Just to get scene lighting you don't need to bake Realtime GI or Baked GI
(also, Unity 5 is the version before Unity 2017)
There's more than one potential reason for it but the main one is the shader
"Textures" can't be unlit so it's important know what material/shader we're looking at
If it is an unlit shader, then it's likely that the appearance is affected by post processing
The default volume overrides have a very flat tonemapping but no adjustments to bring the color contrast back up
oops, meant material instead of texture, i'm bad with terminology
i'll check out the global volume
yep i had tonemapping on
thanks a ton
A lot of what you said here makes sense; especially for Baked Lighting Workflows.
But what are the Realtime Lighting Workflows now?
It seems the Skybox Material / Exposure doesn't even have an affect on Scene until you Generate Lighting (aka bake).
It seems like Realtime lighting workflows may be busted in Unity 6 unless I am missing something?
~ Especially pertaining to Skybox/EnvLighting/SkyboxMaterialUpdates
~
"Baked" lighting is kind of a vague term because a lot of realtime lighting relies on pre-baked data
For example even if you have realtime lighting only, your materials can't get lit by the scene sky unless the sky has been baked into an ambient probe and a reflection probe which the shaders can then access for realtime lighting
That's what Generating lighting does without Realtime GI or Baked GI enabled
And it's what you had to do in previous unity versions as well if you wanted materials to respond to changes in the scene sky
Or if you do it at runtime, generate the two probes from a script
So it's not "busted"
Officially if you bake Realtime GI, then the scene probes will update in realtime
But it's a whole system so it may have more overhead than doing the update manually
Ironically it also relies on lightmapping
Though just for updating probes you don't have to use that part
Any idea on how to solve this ?
Scene view darker than game view. I did almost everything to looks like a scene view but no luck. HDR, Post-processing etc. Any idea on this?
Any reason why my area lights are not showing up at all in my scene? I have baked global illumination turned on, I checked that I have max bounces > 0 (2 right now), my objects that need to be lit are set to static and have contribute global illumination checked.
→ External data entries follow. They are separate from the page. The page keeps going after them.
(* ===== verification/FsRw.v ===== *)
(** * kernel/fs.c: reading and writing inodes

    The on-disk inode, [iupdate], and [readi] and [writei] on the content of a file. *)
From stdpp Require Import base gmap list numbers functions strings.
From Stdlib Require Import ZArith Lia.
From S2P Require Import Prelude Mem Bytes.
From S2P Require Import Access Bio BlockCache LogDisk TxDisk Fs FsBlocks FsFile.
Open Scope Z_scope.

(** ** On-disk inodes *)

Lemma get_addrs_lookup k : forall o d i, get_addrs o k d !! i = if decide (i < k)%nat then Some (get32 (o + 4 * i) d) else None.
Proof.
  induction k as [|k IH]; intros o d i; cbn [get_addrs]; [by rewrite decide_False by lia|].
  destruct i as [|i]; cbn; [by rewrite Nat.add_0_r|]. rewrite IH. repeat case_decide; try lia; [|done].
  do 2 f_equal. lia.
Qed.

Lemma length_put_addrs l : forall o d, length (put_addrs o l d) = length d.
Proof. induction l as [|a l IH]; intros o d; cbn; [done|]. by rewrite IH, length_put32. Qed.

Lemma put_addrs_bytes l : forall o d, bytes d -> bytes (put_addrs o l d).
Proof. induction l as [|a l IH]; intros o d Hd; cbn; [done|]. by apply IH, put32_bytes. Qed.

(** A field outside the addresses is kept. *)
Lemma put_addrs_getn l : forall o d o' n, (o' + n <= o \/ o + 4 * length l <= o')%nat -> getn o' n (put_addrs o l d) = getn o' n d.
Proof.
  induction l as [|a l IH]; intros o d o' n Hd; cbn in *; [done|]. rewrite IH by lia. apply getn_putn_ne.
  rewrite length_le by done. lia.
Qed.

Lemma put_addrs_get l : forall o d i a, (o + 4 * length l <= length d)%nat -> Forall (fun a => 0 <= a < 2 ^ 32) l ->
  l !! i = Some a -> get32 (o + 4 * i) (put_addrs o l d) = a.
Proof.
  induction l as [|x l IH]; intros o d i a Hlen Hl Hi; [done|]. apply Forall_cons in Hl as [Hx Hl]. cbn in *. destruct i as [|i]; cbn in Hi.
  - injection Hi as ->. rewrite Nat.add_0_r. unfold get32. rewrite put_addrs_getn by lia. apply get32_put32_eq; [lia|done].
  - etrans; [|apply (IH (o + 4)%nat (put32 o x d) i a); [rewrite length_put32; lia|done|done]]. f_equal. lia.
Qed.

Definition short (z : Z) : Prop := - 2 ^ 15 <= z < 2 ^ 15.

Record dinode_ok (i : dinode) : Prop := {
  dk_type : short (d_type i);
  dk_major : short (d_major i);
  dk_minor : short (d_minor i);
  dk_nlink : short (d_nlink i);
  dk_size : 0 <= d_size i < 2 ^ 32;
  dk_len : length (d_addrs i) = 13%nat;
  dk_addrs : Forall (fun a => 0 <= a < 2 ^ 32) (d_addrs i)
}.

Lemma i16_get16 o z d : (o + 2 <= length d)%nat -> short z -> i16 (get16 o (put16 o z d)) = z.
Proof.
  intros Ho [H1 H2]. unfold get16, put16. pose proof (getn_putn_eq o (Z_to_little_endian 2 8 z) d) as E.
  rewrite length_le in E by done. change (Z.to_nat 2) with 2%nat in E. rewrite E by lia.
  rewrite little_endian_to_Z_to_little_endian by lia. unfold i16, sext. change (2 * 8) with 16. change (16 - 1) with 15.
  rewrite Zplus_mod_idemp_l, Z.mod_small; lia.
Qed.

Lemma get16_put_addrs o o' l d : (o' + 2 <= o)%nat -> get16 o' (put_addrs o l d) = get16 o' d.
Proof. intros. unfold get16. by rewrite put_addrs_getn by lia. Qed.
Lemma get32_put_addrs o o' l d : (o' + 4 <= o)%nat -> get32 o' (put_addrs o l d) = get32 o' d.
Proof. intros. unfold get32. by rewrite put_addrs_getn by lia. Qed.

Lemma get_put_dinode o i d : (o + 64 <= length d)%nat -> dinode_ok i -> get_dinode o (put_dinode o i d) = i.
Proof.
  intros Ho [H1 H2 H3 H4 H5 H6 H7]. unfold get_dinode, put_dinode.
  rewrite !get16_put_addrs, !get32_put_addrs, !get16_put32_ne by lia.
  destruct i as [ty ma mi nl sz ad]; cbn [d_type d_major d_minor d_nlink d_size d_addrs] in *. f_equal.
  - rewrite !get16_put16_ne by lia. apply i16_get16; [lia|done].
  - rewrite !(get16_put16_ne (o + 2)) by lia. apply i16_get16; [rewrite !length_put16; lia|done].
  - rewrite !(get16_put16_ne (o + 4)) by lia. apply i16_get16; [rewrite !length_put16; lia|done].
  - apply i16_get16; [rewrite !length_put16; lia|done].
  - apply get32_put32_eq; [rewrite !length_put16; lia|done].
  - apply list_eq. intros j. rewrite get_addrs_lookup. case_decide as Hj; [|by rewrite lookup_ge_None_2 by lia].
    destruct (lookup_lt_is_Some_2 ad j) as [a Ha]; [lia|]. rewrite Ha. f_equal.
    apply put_addrs_get; [rewrite length_put32, !length_put16; lia|done|done].
Qed.

Lemma length_put_dinode o i d : length (put_dinode o i d) = length d.
Proof. unfold put_dinode. by rewrite length_put_addrs, length_put32, !length_put16. Qed.

Lemma put_dinode_bytes o i d : bytes d -> bytes (put_dinode o i d).
Proof. intros. unfold put_dinode. by apply put_addrs_bytes, put32_bytes, put16_bytes, put16_bytes, put16_bytes, put16_bytes. Qed.

Lemma getn_get_dinode o d d' : (forall j, (o <= j < o + 64)%nat -> d !! j = d' !! j) -> get_dinode o d = get_dinode o d'.
Proof.
  intros E. assert (forall o' n, (o <= o' /\ o' + n <= o + 64)%nat -> getn o' n d = getn o' n d') as Eg.
  { intros o' n Hn. apply list_eq. intros j. rewrite !getn_lookup. case_decide; [|done]. apply E. lia. }
  unfold get_dinode, get16, get32. rewrite !Eg by lia. f_equal.
  apply list_eq. intros j. rewrite !get_addrs_lookup. case_decide; [|done]. unfold get32. by rewrite Eg by lia.
Qed.

(** Another inode of the block is kept. *)
Lemma put_dinode_other o i o' d : length (d_addrs i) = 13%nat -> (o' + 64 <= o \/ o + 64 <= o')%nat ->
  get_dinode o' (put_dinode o i d) = get_dinode o' d.
Proof.
  intros Hl Ho. assert (forall n j, (o' <= j /\ j + n <= o' + 64)%nat -> getn j n (put_dinode o i d) = getn j n d) as Eg.
  { intros n j Hj. unfold put_dinode. rewrite put_addrs_getn by lia.
    unfold put32, put16. rewrite !getn_putn_ne by (rewrite length_le by done; lia). done. }
  unfold get_dinode, get16, get32. rewrite !Eg by lia. f_equal.
  apply list_eq. intros j. rewrite !get_addrs_lookup. case_decide; [|done]. unfold get32. by rewrite Eg by lia.
Qed.

Lemma doff_bound inum : (doff inum + 64 <= Z.to_nat BSIZE)%nat.
Proof. unfold doff. change IPB with 16. pose proof (Z.mod_pos_bound inum 16). change (Z.to_nat BSIZE) with 1024%nat. lia. Qed.

Lemma doff_apart i j : 0 <= i -> 0 <= j -> i / IPB = j / IPB -> i <> j -> (doff j + 64 <= doff i \/ doff i + 64 <= doff j)%nat.
Proof.
  intros Hi Hj E Hn. unfold doff. change IPB with 16 in *.
  pose proof (Z.div_mod i 16). pose proof (Z.div_mod j 16). pose proof (Z.mod_pos_bound i 16). pose proof (Z.mod_pos_bound j 16). lia.
Qed.

(** The inode [inum] on the disk. *)
Definition disk_inode (sb : superblock) (D : blocks) (inum : Z) : dinode := get_dinode (doff inum) (D (IBLOCK inum sb)).

Section Iupdate.
Context {T U : Type} `{TxDiskLaws T} `{UserAccess U} (g : geom) (sb : superblock) (HL : layout g sb).
Implicit Types (s : fs_st T U) (D : blocks) (h : gmap nat Z) (L : gset Z) (l : list Z).

(** The blocks after [iupdate] of the inode [i]. *)
Definition iput_disk (i : inode) D : blocks :=
  <[IBLOCK (i_inum i) sb := put_dinode (doff (i_inum i)) (dinode_of i) (D (IBLOCK (i_inum i) sb))]> D.

Lemma iupdate_ok s ip i D L : icache s !! ip = Some i -> i_dev i = g_dev g -> 0 <= i_inum i < sb_ninodes sb -> fsb s = sb ->
  frep g s D ∅ L -> room g L ->
  exists t, iupdate ip s = Ok tt (set_ftx t s) /\ frep g (set_ftx t s) (iput_disk i D) ∅ ({[ IBLOCK (i_inum i) sb ]} ∪ L).
Proof.
  intros Hi Hdev Hin Hsb R Hr. unfold iupdate. erewrite bind_Ok by reflexivity. rewrite (the_inode_lookup s ip i Hi), Hdev, Hsb.
  destruct (iblock_ok _ _ HL _ Hin) as [_ Hib]. destruct (iblock_not_log _ _ HL _ Hib) as (Hl1 & Hl2 & _).
  destruct (bread_step g s D ∅ L (IBLOCK (i_inum i) sb) R) as (bp & t & E & Hbp & R1); try done.
  { rewrite map_size_empty. lia. }
  erewrite bind_Ok by exact E. erewrite bind_Ok by (eapply bdata_step; [exact R1|apply lookup_insert_eq]).
  destruct (update_step g _ _ _ _ _ _ (put_dinode (doff (i_inum i)) (dinode_of i) (D (IBLOCK (i_inum i) sb))) R1 Hbp) as (t' & E' & _ & R2); try done.
  { destruct (frep_block g _ _ _ _ (IBLOCK (i_inum i) sb) R). split; [by rewrite length_put_dinode|by apply put_dinode_bytes]. }
  exists t'. split; [exact E'|exact R2].
Qed.

Lemma iput_disk_other i D m : m <> IBLOCK (i_inum i) sb -> iput_disk i D m = D m.
Proof. intros. by apply fn_lookup_insert_ne. Qed.

(** What [iupdate] wrote is what [ilock] reads back, and no other inode changes. *)
Lemma disk_inode_iput i D : (forall n, is_block (D n)) -> dinode_ok (dinode_of i) -> 0 <= i_inum i < sb_ninodes sb ->
  disk_inode sb (iput_disk i D) (i_inum i) = dinode_of i /\
  forall j, 0 <= j < sb_ninodes sb -> j <> i_inum i -> disk_inode sb (iput_disk i D) j = disk_inode sb D j.
Proof.
  intros HD Hok Hin. unfold disk_inode, iput_disk. split.
  - rewrite fn_lookup_insert. apply get_put_dinode; [|done]. rewrite (proj1 (HD _)). apply doff_bound.
  - intros j Hj Hne. destruct (iblock_ok _ _ HL _ Hin) as [Ei _], (iblock_ok _ _ HL _ Hj) as [Ej _].
    destruct (decide (IBLOCK j sb = IBLOCK (i_inum i) sb)) as [E|E].
    + rewrite E, fn_lookup_insert. apply put_dinode_other; [apply Hok|]. apply doff_apart; lia.
    + by rewrite fn_lookup_insert_ne.
Qed.
End Iupdate.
Not sure what else it could be
Any baked type lights having an effect on lightmaps at all?
ill test rn
You should at least be getting environmental lighting
Specifically so that they're drawn on the lightmap textures that you can see with scene view overlay or from the lighting window
just pulled that up, not quite sure what I'm looking at here though
the walls are dark gray that should be lit, which I'm guessing means they aren't receiving light?
Can you show it?
sure one sec
it is an interior scene I should mention
some random floor tiles seem like they're getting light but some arent
Is that an overlay in the screenshot?
Anyway, because the lightmap texel squares are of random sizes and as you say some are getting light that means your meshes don't have lightmap UV maps
yea that's my wallpaper, the window is slightly transparent I just never got around to changing that
is that something I'd have to fix in blender?
You can enable lightmap UV generation for each mesh in mesh import settings
If you bake at below 40 resolution (which is quite a lot) you'll also need to decrease the minimum lightmap resolution for each as well
yep, that did it. Thank you man, really appreciate the help, couldn't figure that one out lmao
when would I want to bake below 40 resolution? just for testing quickly while I'm developing?
I'm also getting weird shadows on my modular walls on the edges where they touch, I vaguely remember having this problem before and I think there's a normal bias setting or something somewhere that fixes that but idk if that's the right way to do it
Often yes, though UV overlaps aren't necessarily a problem them (though they can be)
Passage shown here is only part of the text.